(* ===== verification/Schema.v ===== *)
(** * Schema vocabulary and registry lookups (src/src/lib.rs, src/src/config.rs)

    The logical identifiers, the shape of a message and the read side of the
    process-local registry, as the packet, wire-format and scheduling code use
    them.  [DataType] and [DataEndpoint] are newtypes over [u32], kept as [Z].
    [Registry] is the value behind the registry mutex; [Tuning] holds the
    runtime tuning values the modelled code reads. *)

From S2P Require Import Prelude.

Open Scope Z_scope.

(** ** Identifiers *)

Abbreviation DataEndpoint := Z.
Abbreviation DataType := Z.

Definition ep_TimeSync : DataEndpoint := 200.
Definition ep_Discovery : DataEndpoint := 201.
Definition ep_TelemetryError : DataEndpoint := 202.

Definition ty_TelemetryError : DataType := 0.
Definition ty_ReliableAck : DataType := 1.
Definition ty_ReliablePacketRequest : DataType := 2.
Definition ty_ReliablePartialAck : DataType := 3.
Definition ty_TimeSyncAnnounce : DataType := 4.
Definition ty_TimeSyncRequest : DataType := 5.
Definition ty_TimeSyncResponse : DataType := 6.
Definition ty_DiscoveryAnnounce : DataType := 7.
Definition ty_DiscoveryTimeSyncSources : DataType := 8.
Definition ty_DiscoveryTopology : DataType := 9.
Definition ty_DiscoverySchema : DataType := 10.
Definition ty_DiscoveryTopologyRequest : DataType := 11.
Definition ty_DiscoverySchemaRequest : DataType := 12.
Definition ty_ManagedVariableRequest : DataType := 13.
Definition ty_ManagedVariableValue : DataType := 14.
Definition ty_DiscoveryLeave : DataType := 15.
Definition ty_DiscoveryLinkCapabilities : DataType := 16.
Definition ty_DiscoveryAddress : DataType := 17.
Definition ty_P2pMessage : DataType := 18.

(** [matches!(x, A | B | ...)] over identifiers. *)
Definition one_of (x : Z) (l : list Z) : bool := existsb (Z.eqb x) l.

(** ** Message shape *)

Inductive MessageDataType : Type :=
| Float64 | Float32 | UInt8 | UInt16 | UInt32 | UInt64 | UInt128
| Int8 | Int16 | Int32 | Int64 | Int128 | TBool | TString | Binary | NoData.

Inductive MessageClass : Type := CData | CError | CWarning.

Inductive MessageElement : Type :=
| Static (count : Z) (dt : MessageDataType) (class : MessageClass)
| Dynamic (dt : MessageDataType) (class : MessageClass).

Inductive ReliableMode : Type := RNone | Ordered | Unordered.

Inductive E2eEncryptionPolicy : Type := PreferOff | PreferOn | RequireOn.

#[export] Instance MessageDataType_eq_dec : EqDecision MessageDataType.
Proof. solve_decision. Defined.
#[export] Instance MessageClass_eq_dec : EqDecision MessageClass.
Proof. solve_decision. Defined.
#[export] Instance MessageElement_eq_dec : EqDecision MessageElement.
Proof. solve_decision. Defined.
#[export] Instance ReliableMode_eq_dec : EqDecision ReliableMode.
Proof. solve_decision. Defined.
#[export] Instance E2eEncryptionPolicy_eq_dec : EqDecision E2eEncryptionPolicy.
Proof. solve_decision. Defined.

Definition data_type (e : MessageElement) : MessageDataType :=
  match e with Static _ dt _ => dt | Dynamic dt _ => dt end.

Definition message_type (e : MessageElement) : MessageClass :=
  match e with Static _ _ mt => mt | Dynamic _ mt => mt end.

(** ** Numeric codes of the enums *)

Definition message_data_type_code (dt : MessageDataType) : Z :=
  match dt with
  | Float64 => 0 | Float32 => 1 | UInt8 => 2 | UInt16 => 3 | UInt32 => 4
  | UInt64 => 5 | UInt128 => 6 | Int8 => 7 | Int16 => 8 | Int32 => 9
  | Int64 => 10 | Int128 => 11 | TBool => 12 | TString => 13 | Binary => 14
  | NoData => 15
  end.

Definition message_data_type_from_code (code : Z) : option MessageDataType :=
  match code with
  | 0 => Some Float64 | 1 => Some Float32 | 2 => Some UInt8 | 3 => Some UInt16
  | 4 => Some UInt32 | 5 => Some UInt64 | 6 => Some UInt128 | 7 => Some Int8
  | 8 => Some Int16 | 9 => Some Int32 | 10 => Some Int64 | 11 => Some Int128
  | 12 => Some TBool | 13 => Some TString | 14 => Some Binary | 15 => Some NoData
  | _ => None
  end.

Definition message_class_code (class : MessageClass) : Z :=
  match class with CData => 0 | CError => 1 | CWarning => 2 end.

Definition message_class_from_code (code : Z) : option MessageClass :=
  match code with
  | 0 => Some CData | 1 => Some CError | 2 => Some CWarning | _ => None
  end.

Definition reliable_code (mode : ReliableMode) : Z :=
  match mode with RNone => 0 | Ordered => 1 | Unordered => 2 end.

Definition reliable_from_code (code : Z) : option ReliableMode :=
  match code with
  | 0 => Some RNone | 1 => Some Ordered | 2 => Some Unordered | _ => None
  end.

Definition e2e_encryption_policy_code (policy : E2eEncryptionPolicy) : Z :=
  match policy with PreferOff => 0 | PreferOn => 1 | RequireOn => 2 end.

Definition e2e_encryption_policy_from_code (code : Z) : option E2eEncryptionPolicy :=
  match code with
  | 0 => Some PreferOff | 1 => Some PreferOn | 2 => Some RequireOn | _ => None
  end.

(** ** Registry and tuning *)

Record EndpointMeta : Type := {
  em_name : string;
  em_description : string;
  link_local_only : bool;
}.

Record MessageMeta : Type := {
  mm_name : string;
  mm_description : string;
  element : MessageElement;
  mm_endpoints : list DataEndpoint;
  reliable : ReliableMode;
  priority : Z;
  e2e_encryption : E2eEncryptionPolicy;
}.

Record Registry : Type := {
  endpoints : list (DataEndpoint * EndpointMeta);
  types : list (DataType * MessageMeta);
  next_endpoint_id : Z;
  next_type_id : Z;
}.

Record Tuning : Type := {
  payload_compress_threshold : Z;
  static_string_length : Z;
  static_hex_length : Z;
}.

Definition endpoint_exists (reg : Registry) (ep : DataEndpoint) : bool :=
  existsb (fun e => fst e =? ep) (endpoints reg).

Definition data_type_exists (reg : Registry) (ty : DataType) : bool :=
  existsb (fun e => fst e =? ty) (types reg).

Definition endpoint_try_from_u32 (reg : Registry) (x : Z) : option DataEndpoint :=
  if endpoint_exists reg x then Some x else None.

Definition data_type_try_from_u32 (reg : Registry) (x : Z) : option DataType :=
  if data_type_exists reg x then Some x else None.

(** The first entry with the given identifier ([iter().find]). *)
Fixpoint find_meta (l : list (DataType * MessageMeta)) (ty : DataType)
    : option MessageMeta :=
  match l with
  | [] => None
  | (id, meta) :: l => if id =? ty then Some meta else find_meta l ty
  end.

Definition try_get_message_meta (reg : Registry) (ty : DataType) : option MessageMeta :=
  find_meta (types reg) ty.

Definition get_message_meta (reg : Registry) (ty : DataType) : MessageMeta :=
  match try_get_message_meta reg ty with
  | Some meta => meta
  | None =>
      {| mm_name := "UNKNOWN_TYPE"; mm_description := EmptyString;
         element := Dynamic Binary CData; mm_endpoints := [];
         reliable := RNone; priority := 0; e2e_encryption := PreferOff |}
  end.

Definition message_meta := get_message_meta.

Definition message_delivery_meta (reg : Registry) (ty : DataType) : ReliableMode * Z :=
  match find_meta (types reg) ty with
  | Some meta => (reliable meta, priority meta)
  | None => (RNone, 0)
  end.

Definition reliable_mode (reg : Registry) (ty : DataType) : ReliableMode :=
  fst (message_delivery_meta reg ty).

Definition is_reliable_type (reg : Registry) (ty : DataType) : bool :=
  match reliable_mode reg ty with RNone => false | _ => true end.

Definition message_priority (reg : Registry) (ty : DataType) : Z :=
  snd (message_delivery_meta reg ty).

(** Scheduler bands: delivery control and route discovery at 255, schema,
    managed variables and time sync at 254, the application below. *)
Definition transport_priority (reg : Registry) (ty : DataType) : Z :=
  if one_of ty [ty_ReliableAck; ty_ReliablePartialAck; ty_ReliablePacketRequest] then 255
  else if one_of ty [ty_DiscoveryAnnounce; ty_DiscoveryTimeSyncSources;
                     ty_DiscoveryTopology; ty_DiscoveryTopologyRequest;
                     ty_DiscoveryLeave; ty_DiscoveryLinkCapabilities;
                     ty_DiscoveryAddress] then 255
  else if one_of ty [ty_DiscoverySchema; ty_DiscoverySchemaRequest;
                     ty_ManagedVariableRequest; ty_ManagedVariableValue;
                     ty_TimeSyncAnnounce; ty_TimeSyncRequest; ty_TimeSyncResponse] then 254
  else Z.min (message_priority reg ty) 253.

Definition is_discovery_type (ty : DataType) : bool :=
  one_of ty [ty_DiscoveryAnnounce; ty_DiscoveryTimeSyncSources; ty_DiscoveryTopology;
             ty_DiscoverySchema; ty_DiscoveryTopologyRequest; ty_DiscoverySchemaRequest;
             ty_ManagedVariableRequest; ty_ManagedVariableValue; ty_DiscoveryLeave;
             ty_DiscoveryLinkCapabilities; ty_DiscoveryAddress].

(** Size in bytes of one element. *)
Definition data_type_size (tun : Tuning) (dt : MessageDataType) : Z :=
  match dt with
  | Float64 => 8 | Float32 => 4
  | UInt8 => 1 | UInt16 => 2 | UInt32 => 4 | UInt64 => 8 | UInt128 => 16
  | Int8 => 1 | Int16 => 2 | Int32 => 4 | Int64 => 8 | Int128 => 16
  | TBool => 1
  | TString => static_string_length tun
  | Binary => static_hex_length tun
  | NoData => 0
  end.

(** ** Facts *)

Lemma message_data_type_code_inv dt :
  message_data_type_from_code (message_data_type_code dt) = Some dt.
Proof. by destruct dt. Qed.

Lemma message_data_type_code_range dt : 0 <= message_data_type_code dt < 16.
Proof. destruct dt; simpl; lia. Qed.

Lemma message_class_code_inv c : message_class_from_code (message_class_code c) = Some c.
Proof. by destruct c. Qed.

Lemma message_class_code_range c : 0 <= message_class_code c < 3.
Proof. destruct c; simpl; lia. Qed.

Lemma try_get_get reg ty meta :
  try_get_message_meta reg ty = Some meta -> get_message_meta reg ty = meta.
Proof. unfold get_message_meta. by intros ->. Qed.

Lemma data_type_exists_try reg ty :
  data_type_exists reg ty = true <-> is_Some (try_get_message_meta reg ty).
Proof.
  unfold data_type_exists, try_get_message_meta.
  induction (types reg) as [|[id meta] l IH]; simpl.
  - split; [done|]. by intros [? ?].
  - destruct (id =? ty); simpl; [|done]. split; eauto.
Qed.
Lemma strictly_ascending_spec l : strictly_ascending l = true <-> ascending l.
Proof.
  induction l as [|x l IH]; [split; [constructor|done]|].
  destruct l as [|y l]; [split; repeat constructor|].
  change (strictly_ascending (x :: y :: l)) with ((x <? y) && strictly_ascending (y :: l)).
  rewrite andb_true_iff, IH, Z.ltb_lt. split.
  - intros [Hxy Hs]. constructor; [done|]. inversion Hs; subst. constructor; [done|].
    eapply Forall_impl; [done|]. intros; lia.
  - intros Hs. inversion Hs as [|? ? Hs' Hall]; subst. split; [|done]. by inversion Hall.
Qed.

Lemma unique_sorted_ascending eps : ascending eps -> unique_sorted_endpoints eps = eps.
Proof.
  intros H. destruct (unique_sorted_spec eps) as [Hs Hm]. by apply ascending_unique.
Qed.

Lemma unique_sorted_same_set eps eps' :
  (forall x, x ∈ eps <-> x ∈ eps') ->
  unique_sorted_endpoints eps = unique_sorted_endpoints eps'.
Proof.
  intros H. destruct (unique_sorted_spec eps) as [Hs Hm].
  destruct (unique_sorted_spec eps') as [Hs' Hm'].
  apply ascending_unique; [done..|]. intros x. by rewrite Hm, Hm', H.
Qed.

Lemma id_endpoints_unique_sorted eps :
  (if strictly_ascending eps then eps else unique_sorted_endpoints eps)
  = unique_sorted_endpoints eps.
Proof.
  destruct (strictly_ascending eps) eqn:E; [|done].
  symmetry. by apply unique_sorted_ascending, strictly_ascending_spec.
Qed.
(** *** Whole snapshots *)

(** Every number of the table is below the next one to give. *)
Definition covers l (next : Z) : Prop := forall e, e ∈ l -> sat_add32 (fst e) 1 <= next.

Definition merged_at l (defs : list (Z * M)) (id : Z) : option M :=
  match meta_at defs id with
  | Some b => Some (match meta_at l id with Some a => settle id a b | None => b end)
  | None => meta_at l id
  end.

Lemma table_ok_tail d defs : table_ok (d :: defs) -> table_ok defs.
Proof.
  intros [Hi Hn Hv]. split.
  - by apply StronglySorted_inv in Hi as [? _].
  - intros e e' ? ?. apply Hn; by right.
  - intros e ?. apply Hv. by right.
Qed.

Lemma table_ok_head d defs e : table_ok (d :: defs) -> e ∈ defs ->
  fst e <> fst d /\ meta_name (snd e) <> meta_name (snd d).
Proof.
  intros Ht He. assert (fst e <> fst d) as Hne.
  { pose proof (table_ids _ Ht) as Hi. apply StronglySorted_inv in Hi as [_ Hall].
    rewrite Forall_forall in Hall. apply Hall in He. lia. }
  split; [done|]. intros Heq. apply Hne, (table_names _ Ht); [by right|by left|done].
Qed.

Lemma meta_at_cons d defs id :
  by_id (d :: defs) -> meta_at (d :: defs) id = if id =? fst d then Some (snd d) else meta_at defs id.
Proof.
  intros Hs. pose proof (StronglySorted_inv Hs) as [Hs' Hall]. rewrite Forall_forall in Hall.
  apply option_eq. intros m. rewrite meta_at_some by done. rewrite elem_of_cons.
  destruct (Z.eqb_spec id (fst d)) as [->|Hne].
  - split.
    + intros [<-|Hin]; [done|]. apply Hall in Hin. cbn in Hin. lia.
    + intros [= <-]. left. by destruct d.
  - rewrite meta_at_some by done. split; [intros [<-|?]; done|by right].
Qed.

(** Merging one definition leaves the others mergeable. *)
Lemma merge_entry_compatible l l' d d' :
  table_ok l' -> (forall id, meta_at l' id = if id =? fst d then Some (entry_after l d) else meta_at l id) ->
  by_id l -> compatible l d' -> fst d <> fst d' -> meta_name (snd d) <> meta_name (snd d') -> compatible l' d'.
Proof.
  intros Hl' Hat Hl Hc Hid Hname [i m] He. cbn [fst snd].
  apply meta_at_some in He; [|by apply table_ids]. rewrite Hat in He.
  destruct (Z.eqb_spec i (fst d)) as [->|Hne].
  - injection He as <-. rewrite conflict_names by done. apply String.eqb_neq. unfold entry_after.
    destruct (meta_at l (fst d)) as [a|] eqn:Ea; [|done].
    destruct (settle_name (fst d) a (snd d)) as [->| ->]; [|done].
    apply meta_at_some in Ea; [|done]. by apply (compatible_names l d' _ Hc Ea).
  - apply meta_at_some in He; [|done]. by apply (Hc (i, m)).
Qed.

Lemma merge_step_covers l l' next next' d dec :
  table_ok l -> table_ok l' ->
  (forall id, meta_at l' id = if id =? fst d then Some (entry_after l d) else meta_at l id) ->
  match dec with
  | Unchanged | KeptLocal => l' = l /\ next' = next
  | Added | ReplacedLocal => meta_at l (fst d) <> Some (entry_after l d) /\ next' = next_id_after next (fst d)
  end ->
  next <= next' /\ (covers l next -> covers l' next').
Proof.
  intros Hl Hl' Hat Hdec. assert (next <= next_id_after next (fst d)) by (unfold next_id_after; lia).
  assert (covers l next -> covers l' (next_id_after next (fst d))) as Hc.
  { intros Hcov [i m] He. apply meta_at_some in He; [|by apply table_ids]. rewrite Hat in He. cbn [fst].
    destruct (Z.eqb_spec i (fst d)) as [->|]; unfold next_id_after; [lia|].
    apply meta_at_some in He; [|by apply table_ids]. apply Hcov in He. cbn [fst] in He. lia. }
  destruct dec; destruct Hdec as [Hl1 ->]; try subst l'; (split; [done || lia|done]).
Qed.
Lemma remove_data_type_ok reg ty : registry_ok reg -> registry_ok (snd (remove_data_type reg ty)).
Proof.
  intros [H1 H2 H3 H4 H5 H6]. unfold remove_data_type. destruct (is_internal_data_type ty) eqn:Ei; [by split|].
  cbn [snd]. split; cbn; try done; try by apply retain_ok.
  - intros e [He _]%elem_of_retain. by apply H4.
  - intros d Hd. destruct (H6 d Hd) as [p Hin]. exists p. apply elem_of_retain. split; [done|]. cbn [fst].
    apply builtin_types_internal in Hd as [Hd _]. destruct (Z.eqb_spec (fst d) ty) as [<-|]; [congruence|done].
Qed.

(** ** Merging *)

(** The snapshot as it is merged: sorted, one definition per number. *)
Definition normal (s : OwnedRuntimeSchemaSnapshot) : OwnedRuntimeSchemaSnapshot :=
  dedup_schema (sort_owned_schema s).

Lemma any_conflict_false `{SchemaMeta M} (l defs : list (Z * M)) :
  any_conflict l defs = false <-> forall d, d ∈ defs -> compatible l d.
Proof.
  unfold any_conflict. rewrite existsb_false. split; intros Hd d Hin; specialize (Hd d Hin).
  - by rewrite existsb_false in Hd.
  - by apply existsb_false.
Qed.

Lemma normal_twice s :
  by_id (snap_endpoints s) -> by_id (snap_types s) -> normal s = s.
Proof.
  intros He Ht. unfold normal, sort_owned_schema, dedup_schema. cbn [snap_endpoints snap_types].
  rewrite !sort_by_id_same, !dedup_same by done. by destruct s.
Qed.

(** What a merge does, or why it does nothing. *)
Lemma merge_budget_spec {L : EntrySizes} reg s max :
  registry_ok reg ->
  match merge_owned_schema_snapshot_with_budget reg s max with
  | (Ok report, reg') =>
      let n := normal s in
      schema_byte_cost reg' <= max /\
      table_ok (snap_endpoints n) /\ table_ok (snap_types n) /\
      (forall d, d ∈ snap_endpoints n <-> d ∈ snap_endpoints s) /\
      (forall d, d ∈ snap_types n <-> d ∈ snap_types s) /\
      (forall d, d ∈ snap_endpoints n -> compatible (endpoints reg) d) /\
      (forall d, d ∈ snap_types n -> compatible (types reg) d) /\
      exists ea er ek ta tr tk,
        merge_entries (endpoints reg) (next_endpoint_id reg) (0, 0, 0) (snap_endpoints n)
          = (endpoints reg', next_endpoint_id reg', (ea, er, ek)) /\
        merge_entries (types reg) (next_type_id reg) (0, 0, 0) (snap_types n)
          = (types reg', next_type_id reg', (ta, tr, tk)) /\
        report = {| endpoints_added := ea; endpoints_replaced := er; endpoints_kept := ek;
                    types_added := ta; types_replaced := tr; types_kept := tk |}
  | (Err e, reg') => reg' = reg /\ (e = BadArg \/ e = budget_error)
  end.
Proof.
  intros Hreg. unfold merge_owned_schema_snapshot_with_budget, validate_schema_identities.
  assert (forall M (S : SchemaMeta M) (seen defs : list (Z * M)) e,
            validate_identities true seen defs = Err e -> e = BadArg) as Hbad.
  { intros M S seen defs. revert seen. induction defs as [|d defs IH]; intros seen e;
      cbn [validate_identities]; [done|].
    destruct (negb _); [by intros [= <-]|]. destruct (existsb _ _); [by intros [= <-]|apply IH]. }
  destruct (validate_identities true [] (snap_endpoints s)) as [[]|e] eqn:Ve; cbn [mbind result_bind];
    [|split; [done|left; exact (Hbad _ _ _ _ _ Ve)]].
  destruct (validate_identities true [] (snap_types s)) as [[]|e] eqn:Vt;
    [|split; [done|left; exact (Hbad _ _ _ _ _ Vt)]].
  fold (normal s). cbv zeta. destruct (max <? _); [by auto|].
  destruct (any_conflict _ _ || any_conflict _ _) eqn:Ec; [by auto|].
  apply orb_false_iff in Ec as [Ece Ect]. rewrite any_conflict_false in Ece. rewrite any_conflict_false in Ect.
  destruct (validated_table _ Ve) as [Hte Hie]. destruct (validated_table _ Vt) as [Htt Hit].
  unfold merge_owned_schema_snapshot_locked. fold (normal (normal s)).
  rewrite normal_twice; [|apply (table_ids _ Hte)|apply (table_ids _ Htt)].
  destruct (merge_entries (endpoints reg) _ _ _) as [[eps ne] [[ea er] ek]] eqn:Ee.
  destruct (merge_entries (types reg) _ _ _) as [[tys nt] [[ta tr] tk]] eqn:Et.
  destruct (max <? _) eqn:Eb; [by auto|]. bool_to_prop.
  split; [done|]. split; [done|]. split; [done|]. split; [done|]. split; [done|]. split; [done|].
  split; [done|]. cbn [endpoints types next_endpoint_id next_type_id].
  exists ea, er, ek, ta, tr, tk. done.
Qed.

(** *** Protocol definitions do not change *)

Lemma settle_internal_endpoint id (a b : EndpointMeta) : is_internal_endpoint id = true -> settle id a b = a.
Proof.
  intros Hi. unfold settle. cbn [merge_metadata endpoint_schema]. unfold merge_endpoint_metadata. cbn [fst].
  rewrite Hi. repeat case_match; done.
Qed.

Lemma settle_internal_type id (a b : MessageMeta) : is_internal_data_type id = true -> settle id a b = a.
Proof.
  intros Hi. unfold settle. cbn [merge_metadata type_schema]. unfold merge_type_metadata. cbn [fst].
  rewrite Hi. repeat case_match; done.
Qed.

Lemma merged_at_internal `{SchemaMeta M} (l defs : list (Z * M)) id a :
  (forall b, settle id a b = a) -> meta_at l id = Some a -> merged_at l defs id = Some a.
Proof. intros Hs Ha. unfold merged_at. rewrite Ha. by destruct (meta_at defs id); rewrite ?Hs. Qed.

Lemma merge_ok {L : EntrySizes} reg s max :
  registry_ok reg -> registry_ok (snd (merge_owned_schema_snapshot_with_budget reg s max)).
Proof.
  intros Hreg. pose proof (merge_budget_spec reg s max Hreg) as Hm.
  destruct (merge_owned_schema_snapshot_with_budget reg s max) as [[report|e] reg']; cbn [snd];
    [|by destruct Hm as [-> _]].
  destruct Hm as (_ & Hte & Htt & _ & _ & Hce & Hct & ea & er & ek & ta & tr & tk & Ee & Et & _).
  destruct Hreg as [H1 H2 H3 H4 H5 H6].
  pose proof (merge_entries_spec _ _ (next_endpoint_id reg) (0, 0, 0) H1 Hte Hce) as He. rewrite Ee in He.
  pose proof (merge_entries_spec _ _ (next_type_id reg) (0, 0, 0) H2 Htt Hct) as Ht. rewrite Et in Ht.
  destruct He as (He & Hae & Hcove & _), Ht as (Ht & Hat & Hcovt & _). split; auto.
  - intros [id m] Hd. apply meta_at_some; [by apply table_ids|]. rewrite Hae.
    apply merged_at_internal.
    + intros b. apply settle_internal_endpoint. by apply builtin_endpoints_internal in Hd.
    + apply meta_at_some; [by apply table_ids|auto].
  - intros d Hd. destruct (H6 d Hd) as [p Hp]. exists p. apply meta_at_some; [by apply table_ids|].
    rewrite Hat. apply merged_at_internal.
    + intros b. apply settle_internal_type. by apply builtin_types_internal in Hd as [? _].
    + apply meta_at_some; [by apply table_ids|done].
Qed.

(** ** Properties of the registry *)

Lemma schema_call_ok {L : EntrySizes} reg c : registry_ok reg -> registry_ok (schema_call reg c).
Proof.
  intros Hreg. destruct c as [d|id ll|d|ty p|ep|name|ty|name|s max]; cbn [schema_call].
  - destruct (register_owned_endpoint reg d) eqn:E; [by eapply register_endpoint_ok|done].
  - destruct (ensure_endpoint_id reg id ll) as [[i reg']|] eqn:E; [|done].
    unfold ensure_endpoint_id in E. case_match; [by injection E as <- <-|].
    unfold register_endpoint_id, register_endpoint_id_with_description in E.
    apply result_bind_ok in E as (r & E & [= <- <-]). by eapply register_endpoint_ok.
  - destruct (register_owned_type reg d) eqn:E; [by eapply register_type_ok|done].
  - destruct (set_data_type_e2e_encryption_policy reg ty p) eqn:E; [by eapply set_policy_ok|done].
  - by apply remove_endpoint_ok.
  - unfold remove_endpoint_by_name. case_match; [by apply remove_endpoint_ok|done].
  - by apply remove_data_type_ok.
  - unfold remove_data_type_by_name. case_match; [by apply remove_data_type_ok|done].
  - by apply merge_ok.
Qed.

★ ★ ★ ★

* [WHAT YOU NEED TO DO]: Could you return exactly the stretch of the data above that starts at the line with "[by apply table_ids|auto]." and ends at the line with "- destruct (ensure_endpoint_id", both lines included?

* [SOLUTION TO THE PROBLEM]:
    + apply meta_at_some; [by apply table_ids|auto].
  - intros d Hd. destruct (H6 d Hd) as [p Hp]. exists p. apply meta_at_some; [by apply table_ids|].
    rewrite Hat. apply merged_at_internal.
    + intros b. apply settle_internal_type. by apply builtin_types_internal in Hd as [? _].
    + apply meta_at_some; [by apply table_ids|done].
Qed.

(** ** Properties of the registry *)

Lemma schema_call_ok {L : EntrySizes} reg c : registry_ok reg -> registry_ok (schema_call reg c).
Proof.
  intros Hreg. destruct c as [d|id ll|d|ty p|ep|name|ty|name|s max]; cbn [schema_call].
  - destruct (register_owned_endpoint reg d) eqn:E; [by eapply register_endpoint_ok|done].
  - destruct (ensure_endpoint_id reg id ll) as [[i reg']|] eqn:E; [|done].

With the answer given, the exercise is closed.